TASK ITEM — In the entries that follow, the first line to write out is the one containing "map (fun t => planDiffOf t (planDeploymentDiff t)) others)", and the last is the one containing "aq_TargetShards : list string;". Reproduce that stretch exactly, with nothing before or after it.

TASK DATA —

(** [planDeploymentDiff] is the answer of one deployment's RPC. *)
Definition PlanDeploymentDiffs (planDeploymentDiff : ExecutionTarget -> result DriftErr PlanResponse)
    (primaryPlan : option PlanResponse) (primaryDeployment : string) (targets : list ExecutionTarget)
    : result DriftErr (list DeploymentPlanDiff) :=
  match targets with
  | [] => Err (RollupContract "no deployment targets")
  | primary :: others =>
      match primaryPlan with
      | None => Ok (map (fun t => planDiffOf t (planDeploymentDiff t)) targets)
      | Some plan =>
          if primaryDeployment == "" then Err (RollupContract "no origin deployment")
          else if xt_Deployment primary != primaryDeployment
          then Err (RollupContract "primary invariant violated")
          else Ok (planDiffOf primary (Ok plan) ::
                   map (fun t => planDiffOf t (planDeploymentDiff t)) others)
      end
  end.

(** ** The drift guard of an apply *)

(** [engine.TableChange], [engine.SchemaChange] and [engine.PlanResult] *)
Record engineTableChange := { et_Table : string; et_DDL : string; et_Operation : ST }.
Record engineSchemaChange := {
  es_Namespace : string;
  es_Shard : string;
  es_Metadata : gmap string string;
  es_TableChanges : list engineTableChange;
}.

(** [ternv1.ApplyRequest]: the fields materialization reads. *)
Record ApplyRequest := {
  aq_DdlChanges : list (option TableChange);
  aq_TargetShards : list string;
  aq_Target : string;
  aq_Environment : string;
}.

RESPONSE AREA —
                   map (fun t => planDiffOf t (planDeploymentDiff t)) others)
      end
  end.

(** ** The drift guard of an apply *)

(** [engine.TableChange], [engine.SchemaChange] and [engine.PlanResult] *)
Record engineTableChange := { et_Table : string; et_DDL : string; et_Operation : ST }.
Record engineSchemaChange := {
  es_Namespace : string;
  es_Shard : string;
  es_Metadata : gmap string string;
  es_TableChanges : list engineTableChange;
}.

(** [ternv1.ApplyRequest]: the fields materialization reads. *)
Record ApplyRequest := {
  aq_DdlChanges : list (option TableChange);
  aq_TargetShards : list string;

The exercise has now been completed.